» Requirement: Once you reach the line containing "report (ProcessMinAgeSeconds cfg" in the data below, restate each line word for word up to and including the one containing "(scheme, host) =>".
BEGIN Information shown
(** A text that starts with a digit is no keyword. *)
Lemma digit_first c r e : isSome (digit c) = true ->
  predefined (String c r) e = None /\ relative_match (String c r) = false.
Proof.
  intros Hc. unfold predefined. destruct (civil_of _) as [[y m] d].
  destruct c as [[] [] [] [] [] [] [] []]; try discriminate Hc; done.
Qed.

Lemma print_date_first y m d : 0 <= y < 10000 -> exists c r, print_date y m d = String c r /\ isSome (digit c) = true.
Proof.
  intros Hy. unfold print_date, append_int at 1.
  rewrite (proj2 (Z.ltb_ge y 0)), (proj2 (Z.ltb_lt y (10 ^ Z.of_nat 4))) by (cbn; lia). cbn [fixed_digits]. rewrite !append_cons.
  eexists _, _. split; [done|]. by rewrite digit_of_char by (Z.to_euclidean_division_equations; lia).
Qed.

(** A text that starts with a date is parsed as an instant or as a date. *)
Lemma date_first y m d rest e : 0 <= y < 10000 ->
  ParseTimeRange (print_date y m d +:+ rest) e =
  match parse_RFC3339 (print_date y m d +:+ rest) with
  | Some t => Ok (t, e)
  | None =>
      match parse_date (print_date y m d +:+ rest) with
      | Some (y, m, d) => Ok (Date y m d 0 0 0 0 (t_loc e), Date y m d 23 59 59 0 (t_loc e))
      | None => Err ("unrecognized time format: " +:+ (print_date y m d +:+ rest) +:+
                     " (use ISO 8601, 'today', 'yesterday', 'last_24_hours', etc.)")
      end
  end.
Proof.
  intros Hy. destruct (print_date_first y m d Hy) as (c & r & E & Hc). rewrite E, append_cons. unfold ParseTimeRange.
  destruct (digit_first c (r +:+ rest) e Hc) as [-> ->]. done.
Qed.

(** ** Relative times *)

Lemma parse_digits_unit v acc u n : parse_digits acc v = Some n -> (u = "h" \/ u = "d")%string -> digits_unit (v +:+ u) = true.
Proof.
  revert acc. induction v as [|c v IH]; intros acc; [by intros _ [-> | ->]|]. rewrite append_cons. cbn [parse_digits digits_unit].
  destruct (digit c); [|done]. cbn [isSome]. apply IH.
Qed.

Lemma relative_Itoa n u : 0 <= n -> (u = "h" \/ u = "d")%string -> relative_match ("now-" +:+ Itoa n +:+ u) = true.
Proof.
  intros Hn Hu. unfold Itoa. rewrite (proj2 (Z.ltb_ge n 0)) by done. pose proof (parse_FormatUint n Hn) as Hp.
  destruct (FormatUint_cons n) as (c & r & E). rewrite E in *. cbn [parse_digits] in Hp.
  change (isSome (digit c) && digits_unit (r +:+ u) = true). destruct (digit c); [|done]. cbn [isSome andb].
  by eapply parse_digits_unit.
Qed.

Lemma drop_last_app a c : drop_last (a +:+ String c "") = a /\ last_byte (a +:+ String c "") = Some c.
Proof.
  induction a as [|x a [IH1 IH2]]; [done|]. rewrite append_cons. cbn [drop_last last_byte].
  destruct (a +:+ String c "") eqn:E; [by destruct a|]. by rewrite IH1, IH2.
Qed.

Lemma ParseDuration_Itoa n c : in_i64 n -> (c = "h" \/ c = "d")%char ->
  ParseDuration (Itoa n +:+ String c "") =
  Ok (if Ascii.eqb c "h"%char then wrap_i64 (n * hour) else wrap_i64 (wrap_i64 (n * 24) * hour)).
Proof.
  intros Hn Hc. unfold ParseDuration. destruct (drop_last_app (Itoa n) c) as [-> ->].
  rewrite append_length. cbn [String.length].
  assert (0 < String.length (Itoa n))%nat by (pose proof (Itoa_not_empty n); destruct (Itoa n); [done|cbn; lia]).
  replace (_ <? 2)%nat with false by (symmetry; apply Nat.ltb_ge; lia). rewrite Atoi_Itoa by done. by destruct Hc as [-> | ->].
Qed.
END Information shown
BEGIN Information shown
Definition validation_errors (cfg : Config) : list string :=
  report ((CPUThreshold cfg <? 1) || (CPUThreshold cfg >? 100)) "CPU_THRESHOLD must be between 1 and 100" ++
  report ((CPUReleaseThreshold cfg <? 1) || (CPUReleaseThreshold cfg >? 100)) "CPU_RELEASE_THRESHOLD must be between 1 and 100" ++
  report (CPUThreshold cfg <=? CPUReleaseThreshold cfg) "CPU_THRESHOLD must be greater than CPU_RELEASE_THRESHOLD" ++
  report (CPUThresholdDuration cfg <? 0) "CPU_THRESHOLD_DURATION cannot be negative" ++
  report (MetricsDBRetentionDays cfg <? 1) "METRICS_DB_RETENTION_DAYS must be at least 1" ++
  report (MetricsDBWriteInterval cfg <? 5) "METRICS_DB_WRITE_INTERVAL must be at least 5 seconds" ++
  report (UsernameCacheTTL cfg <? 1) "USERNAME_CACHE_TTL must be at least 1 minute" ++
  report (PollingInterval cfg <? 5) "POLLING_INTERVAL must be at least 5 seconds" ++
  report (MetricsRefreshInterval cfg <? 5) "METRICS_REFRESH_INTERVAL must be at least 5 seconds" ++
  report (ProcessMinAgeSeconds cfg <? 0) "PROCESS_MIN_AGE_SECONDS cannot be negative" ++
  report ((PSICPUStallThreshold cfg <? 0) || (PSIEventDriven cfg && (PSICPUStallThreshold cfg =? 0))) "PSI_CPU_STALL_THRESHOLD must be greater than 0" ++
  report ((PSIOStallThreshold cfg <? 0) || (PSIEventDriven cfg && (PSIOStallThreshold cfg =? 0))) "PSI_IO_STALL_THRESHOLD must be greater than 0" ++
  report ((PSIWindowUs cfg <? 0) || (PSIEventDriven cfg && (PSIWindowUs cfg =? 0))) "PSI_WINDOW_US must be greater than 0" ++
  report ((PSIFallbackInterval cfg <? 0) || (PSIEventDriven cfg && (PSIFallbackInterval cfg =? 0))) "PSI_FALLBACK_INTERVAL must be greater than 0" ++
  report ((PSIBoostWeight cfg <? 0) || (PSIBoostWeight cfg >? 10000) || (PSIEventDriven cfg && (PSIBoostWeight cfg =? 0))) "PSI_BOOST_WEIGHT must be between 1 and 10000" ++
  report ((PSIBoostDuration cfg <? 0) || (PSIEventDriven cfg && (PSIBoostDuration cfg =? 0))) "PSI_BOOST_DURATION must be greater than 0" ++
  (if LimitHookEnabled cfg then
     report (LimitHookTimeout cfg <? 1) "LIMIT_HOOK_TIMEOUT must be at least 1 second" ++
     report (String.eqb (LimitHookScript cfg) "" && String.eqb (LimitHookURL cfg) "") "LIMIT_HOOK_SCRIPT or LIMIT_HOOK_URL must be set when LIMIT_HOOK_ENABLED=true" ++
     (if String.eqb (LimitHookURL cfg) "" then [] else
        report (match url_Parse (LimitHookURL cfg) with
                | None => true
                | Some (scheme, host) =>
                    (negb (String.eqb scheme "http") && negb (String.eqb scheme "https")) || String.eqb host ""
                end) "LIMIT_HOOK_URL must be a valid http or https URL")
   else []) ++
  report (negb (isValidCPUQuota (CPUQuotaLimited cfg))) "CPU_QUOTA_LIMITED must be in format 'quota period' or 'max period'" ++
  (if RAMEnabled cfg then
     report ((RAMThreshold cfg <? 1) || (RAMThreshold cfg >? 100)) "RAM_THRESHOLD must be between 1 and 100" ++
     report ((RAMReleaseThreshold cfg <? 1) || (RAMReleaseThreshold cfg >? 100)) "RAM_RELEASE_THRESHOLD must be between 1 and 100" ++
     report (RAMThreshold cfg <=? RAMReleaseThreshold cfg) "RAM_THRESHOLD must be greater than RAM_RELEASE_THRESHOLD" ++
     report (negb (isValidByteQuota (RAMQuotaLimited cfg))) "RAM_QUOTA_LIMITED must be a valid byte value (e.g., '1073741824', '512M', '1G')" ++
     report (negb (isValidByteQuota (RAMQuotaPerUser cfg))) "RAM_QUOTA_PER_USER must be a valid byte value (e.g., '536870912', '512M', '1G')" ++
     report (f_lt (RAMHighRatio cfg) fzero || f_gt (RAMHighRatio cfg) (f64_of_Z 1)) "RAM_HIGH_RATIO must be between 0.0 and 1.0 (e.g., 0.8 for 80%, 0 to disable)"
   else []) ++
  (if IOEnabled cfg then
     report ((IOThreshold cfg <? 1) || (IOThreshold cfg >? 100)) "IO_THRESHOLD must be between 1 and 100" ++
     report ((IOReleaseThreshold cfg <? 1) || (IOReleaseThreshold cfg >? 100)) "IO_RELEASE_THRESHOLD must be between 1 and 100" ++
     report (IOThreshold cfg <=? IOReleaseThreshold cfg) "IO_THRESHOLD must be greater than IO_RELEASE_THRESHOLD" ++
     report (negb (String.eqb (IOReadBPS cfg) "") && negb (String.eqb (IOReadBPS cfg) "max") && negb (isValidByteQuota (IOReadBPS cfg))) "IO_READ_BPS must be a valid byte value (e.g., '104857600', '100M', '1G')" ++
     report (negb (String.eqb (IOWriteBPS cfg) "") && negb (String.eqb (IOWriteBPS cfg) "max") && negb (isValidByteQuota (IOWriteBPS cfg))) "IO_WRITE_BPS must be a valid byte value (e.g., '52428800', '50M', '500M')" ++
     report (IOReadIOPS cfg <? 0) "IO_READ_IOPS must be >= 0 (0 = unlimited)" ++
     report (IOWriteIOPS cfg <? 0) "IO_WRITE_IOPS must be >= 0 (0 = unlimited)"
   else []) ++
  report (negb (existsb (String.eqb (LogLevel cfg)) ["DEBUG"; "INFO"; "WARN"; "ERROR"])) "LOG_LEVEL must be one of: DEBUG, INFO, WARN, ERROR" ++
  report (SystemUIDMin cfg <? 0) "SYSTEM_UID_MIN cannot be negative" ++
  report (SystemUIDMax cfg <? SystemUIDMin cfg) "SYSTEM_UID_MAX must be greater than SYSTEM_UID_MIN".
END Information shown
» Answer to the exercise:
  report (ProcessMinAgeSeconds cfg <? 0) "PROCESS_MIN_AGE_SECONDS cannot be negative" ++
  report ((PSICPUStallThreshold cfg <? 0) || (PSIEventDriven cfg && (PSICPUStallThreshold cfg =? 0))) "PSI_CPU_STALL_THRESHOLD must be greater than 0" ++
  report ((PSIOStallThreshold cfg <? 0) || (PSIEventDriven cfg && (PSIOStallThreshold cfg =? 0))) "PSI_IO_STALL_THRESHOLD must be greater than 0" ++
  report ((PSIWindowUs cfg <? 0) || (PSIEventDriven cfg && (PSIWindowUs cfg =? 0))) "PSI_WINDOW_US must be greater than 0" ++
  report ((PSIFallbackInterval cfg <? 0) || (PSIEventDriven cfg && (PSIFallbackInterval cfg =? 0))) "PSI_FALLBACK_INTERVAL must be greater than 0" ++
  report ((PSIBoostWeight cfg <? 0) || (PSIBoostWeight cfg >? 10000) || (PSIEventDriven cfg && (PSIBoostWeight cfg =? 0))) "PSI_BOOST_WEIGHT must be between 1 and 10000" ++
  report ((PSIBoostDuration cfg <? 0) || (PSIEventDriven cfg && (PSIBoostDuration cfg =? 0))) "PSI_BOOST_DURATION must be greater than 0" ++
  (if LimitHookEnabled cfg then
     report (LimitHookTimeout cfg <? 1) "LIMIT_HOOK_TIMEOUT must be at least 1 second" ++
     report (String.eqb (LimitHookScript cfg) "" && String.eqb (LimitHookURL cfg) "") "LIMIT_HOOK_SCRIPT or LIMIT_HOOK_URL must be set when LIMIT_HOOK_ENABLED=true" ++
     (if String.eqb (LimitHookURL cfg) "" then [] else
        report (match url_Parse (LimitHookURL cfg) with
                | None => true
                | Some (scheme, host) =>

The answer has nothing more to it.